Bring together copies of the lines in the data below that contain the word "network".

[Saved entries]
--
Lemma member_body_ok fn_pp temp_nn i_scenario i_sim n_ens d i_valid
    num_cores data_out_path i_ens (w : world) :
  snd (member_body transform_ranks_to_pit fn_pp temp_nn i_scenario i_sim
         n_ens d i_valid num_cores data_out_path i_ens w) = Ok tt ->
  exists evs,
    trace (fst (member_body transform_ranks_to_pit fn_pp temp_nn i_scenario
                  i_sim n_ens d i_valid num_cores data_out_path i_ens w))
    = trace w ++ evs /\
    (fun evs => (fitted evs, dumped evs)) evs =
    ([(temp_nn, i_ens)],
     [member_path data_out_path i_scenario i_sim (temp_nn, i_ens)]).
Proof.
  unfold member_body. rewrite io_bind_eq. unfold call_pp.
  destruct (fn_pp d i_valid n_ens num_cores (rng w)) as [[p st]|e]; simpl;
    [|done].
  intros _. eexists [_; _]. rewrite <- app_assoc. split; reflexivity.
Qed.

(** The events of a network variant that goes through. *)
Lemma variant_body_ok i_scenario i_sim n_ens d i_valid num_cores
    data_out_path temp_nn (w : world) :
  snd (variant_body seed_state fn_nn_ss transform_ranks_to_pit i_scenario
         i_sim n_ens d i_valid num_cores data_out_path temp_nn w) = Ok tt ->
  exists evs,
    trace (fst (variant_body seed_state fn_nn_ss transform_ranks_to_pit
                  i_scenario i_sim n_ens d i_valid num_cores data_out_path
                  temp_nn w)) = trace w ++ evs /\
    fitted evs = members n_ens [temp_nn] /\
    dumped evs =
    List.map (member_path data_out_path i_scenario i_sim)
      (members n_ens [temp_nn]).
Proof.
  unfold variant_body. rewrite io_bind_eq. unfold get_pp.
  destruct (fn_nn_ss _) as [fn_pp|]; simpl; [|done].
  rewrite io_bind_eq. unfold np_random_seed.
  destruct (_ && _); simpl; [|done].
  intros Hok.
  set (body := member_body transform_ranks_to_pit fn_pp temp_nn i_scenario
                 i_sim n_ens d i_valid num_cores data_out_path) in *.
  match type of Hok with
  | snd (for_io _ _ ?w1) = _ =>
      destruct (for_io_ok (fun evs => fitted evs) (fun i => [(temp_nn, i)])
                  (seq 0 (Z.to_nat n_ens)) body) with (w := w1)
        as (evs & Ht & Hf); try done;
      [ apply fitted_app
      | intros i w' _ Hi;
        destruct (member_body_ok fn_pp temp_nn i_scenario i_sim n_ens d
                    i_valid num_cores data_out_path i w' Hi)
          as (evs & Ht & [= Hf _]); by exists evs
      | destruct (for_io_ok (fun evs => dumped evs)
                    (fun i => [member_path data_out_path i_scenario i_sim
                                 (temp_nn, i)])
                    (seq 0 (Z.to_nat n_ens)) body) with (w := w1)
          as (evs' & Ht' & Hd); try done;
        [ apply dumped_app
        | intros i w' _ Hi;
          destruct (member_body_ok fn_pp temp_nn i_scenario i_sim n_ens d
                      i_valid num_cores data_out_path i w' Hi)
            as (evs' & Ht' & [= _ Hd]); by exists evs'
        | ] ]
  end.
  simpl in *. rewrite Ht in Ht'. apply app_inv_head in Ht' as <-.
  exists (Seeded (123 + 10 * i_scenario + 100 * i_sim) :: evs).
  rewrite Ht, <- app_assoc. split; [done|].
  change (Seeded ?s :: evs) with ([@Seeded prediction rng_state s] ++ evs).
  rewrite fitted_app, dumped_app, Hf, Hd. unfold members. simpl.
  rewrite !app_nil_r. clear.
  induction (seq 0 (Z.to_nat n_ens)) as [|i l [IH1 IH2]]; [done|].
  simpl. split; by f_equal.
Qed.

(** X16.  A run that goes through fits, network after network, the members
    [0 .. n_ens - 1] and writes each of them to its own file
    [{temp_nn}_scen_{i_scenario}_sim_{i_sim}_ens_{i_ens}.pkl] in
    [data_out_path]: [n_ens] files for each network, in this order, and
    nothing else. *)
Theorem run_ensemble_members (i_scenario i_sim n_ens : Z)
    (nn_vec : list string) (data_in_path data_out_path : string) (w : world) :
  let run := run_ensemble seed_state fn_nn_ss transform_ranks_to_pit
               cpu_count i_scenario i_sim n_ens nn_vec data_in_path
               data_out_path in
  snd (run w) = Ok tt ->
  fitted (events_of run w) = members n_ens nn_vec /\
  dumped (events_of run w) =
  List.map (member_path data_out_path i_scenario i_sim)
    (members n_ens nn_vec).
Proof.
  intros run. unfold run, events_of, run_ensemble.
  rewrite io_bind_eq. unfold pickle_load.
  destruct (files w _) as [d|]; simpl; [|done].
  generalize (if (i_scenario =? 6)%Z then seqZ 2500 (3000 - 2500)
              else seqZ 5000 (6000 - 5000)).
  generalize (inject_Z cpu_count / 2 - 1)%Q. intros num_cores i_valid Hok.
  set (body := variant_body seed_state fn_nn_ss transform_ranks_to_pit
                 i_scenario i_sim n_ens d i_valid num_cores data_out_path)
    in *.
  destruct (for_io_ok (fun evs => fitted evs)
              (fun temp_nn => members n_ens [temp_nn]) nn_vec body)
    with (w := w) as (evs & Ht & Hf); try done.
  { apply fitted_app. }
  { intros nn w' _ Hnn.
    destruct (variant_body_ok i_scenario i_sim n_ens d i_valid num_cores
                data_out_path nn w' Hnn) as (evs & Ht & Hf & _).
    by exists evs. }
  destruct (for_io_ok (fun evs => dumped evs)
              (fun temp_nn =>
                 List.map (member_path data_out_path i_scenario i_sim)
                   (members n_ens [temp_nn])) nn_vec body)
    with (w := w) as (evs' & Ht' & Hd); try done.
  { apply dumped_app. }
  { intros nn w' _ Hnn.
    destruct (variant_body_ok i_scenario i_sim n_ens d i_valid num_cores
                data_out_path nn w' Hnn) as (evs' & Ht' & _ & Hd).
    by exists evs'. }
  rewrite Ht in Ht'. apply app_inv_head in Ht' as <-.
  rewrite Ht, drop_app_length, Hf, Hd. clear.
  split.
  - induction nn_vec as [|nn l IH]; [done|]. cbn [flat_map].
    by rewrite IH, <- members_cons.
  - induction nn_vec as [|nn l IH]; [done|]. cbn [flat_map].
    by rewrite IH, <- List.map_app, <- members_cons.
Qed.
--
SOLVED PROBLEM
(** The events of a network variant that goes through. *)
(** X16.  A run that goes through fits, network after network, the members
    [data_out_path]: [n_ens] files for each network, in this order, and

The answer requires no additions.